Your task: Please repeat exactly the lines below from the one containing "(** ** Rational" down to the one containing "serves to evaluate", both included, and nothing else.

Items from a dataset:
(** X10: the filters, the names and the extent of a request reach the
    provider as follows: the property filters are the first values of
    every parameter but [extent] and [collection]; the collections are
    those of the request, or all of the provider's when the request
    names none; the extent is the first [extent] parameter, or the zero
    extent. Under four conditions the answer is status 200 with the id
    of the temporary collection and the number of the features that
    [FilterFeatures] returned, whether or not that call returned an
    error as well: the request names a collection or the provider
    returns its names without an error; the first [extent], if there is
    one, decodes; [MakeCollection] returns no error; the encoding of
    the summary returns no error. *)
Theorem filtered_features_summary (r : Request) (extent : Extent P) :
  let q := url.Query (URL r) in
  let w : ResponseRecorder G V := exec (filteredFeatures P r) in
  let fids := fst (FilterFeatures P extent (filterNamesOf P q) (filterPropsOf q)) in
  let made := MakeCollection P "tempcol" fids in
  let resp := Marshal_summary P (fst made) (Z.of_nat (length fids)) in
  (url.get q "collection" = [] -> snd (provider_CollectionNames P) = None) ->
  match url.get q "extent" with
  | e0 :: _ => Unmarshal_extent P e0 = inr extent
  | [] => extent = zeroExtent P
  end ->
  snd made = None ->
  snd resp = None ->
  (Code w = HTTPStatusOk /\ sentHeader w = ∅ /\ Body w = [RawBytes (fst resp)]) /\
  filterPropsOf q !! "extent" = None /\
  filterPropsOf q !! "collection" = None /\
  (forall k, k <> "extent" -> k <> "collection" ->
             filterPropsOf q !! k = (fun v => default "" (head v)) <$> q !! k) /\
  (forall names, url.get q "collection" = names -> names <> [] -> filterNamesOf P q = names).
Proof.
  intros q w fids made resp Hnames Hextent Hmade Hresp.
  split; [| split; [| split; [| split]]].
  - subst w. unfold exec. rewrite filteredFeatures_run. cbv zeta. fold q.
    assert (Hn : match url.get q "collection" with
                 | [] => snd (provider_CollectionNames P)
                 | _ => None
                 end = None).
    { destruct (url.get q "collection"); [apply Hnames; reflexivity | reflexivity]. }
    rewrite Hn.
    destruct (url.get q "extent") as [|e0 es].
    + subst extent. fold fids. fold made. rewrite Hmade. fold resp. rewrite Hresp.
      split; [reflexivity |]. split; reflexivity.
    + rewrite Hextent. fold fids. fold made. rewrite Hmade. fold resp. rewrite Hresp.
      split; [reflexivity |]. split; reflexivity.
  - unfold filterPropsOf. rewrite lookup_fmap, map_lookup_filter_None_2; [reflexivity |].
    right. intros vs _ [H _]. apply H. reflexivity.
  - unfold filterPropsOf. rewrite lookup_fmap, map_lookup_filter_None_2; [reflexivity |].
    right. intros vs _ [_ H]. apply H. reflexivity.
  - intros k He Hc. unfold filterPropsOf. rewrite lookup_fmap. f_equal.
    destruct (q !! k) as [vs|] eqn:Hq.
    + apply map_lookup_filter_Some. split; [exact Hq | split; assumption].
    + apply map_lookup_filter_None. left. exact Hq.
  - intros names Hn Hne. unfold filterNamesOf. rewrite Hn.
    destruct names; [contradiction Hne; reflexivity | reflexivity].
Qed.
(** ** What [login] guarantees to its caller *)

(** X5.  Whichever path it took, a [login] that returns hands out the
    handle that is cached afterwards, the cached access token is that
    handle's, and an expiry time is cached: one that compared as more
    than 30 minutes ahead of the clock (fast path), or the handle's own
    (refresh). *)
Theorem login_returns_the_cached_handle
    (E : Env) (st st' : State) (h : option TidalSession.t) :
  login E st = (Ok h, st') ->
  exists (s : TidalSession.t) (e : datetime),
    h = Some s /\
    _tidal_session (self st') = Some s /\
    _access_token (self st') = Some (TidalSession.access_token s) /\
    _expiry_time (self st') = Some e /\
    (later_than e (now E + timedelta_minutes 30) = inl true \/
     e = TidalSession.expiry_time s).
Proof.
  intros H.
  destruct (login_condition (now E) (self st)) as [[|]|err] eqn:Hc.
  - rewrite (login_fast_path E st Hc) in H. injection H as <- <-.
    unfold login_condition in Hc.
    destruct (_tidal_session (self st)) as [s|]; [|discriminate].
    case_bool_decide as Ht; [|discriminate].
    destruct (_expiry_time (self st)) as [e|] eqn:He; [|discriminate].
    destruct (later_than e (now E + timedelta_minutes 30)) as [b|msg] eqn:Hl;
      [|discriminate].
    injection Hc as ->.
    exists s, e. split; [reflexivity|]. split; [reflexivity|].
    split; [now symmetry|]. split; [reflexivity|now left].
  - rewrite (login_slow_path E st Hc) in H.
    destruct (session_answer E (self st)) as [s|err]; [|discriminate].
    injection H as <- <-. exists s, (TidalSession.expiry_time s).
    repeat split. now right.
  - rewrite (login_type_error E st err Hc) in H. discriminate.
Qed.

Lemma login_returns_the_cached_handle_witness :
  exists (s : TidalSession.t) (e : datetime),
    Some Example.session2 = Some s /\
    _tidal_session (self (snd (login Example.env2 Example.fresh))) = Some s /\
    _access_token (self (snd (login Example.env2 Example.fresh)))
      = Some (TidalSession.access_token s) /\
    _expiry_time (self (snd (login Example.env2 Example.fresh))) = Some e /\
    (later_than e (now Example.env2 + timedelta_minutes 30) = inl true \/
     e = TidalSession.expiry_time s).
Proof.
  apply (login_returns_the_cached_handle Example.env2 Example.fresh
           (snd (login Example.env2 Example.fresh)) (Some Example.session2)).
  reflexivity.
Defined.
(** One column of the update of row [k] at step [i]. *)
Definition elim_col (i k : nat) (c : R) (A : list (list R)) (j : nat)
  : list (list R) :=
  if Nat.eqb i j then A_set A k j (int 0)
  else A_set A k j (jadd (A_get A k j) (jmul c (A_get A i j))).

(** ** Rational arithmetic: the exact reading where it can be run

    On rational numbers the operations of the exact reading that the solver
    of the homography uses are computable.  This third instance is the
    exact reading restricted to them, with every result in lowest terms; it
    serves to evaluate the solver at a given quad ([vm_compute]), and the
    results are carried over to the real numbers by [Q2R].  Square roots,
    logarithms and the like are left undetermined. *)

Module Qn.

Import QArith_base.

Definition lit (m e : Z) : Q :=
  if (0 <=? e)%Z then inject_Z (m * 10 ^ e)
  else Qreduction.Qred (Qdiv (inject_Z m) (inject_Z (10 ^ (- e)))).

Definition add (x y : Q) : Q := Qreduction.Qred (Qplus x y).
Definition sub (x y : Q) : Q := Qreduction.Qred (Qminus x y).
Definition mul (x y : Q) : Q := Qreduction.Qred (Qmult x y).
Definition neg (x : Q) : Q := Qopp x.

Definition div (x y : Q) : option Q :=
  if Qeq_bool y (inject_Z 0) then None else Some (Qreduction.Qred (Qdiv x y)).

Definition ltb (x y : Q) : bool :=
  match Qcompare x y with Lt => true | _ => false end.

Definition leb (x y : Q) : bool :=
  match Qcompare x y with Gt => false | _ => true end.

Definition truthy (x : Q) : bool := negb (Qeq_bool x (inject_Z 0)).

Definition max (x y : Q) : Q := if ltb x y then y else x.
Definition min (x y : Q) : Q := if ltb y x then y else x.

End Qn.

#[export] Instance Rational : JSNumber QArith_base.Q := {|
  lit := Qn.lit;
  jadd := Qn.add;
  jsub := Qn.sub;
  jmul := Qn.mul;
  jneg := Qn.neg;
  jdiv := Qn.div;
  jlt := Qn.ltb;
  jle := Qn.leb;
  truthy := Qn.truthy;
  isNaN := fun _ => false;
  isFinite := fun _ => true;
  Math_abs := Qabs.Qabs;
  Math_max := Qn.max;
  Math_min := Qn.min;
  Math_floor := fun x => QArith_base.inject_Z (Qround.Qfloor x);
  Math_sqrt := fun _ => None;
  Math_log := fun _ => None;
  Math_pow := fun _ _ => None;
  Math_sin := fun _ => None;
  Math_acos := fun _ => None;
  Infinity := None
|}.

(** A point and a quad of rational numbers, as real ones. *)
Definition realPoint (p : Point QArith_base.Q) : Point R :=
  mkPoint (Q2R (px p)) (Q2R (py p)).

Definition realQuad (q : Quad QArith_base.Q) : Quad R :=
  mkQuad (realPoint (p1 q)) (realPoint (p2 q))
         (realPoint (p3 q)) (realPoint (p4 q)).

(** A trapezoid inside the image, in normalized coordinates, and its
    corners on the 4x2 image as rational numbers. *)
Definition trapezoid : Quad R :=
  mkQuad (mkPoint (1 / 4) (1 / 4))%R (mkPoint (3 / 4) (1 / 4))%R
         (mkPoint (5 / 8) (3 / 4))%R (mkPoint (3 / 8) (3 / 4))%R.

Output of the task:
(** ** Rational arithmetic: the exact reading where it can be run

    On rational numbers the operations of the exact reading that the solver
    of the homography uses are computable.  This third instance is the
    exact reading restricted to them, with every result in lowest terms; it
    serves to evaluate the solver at a given quad ([vm_compute]), and the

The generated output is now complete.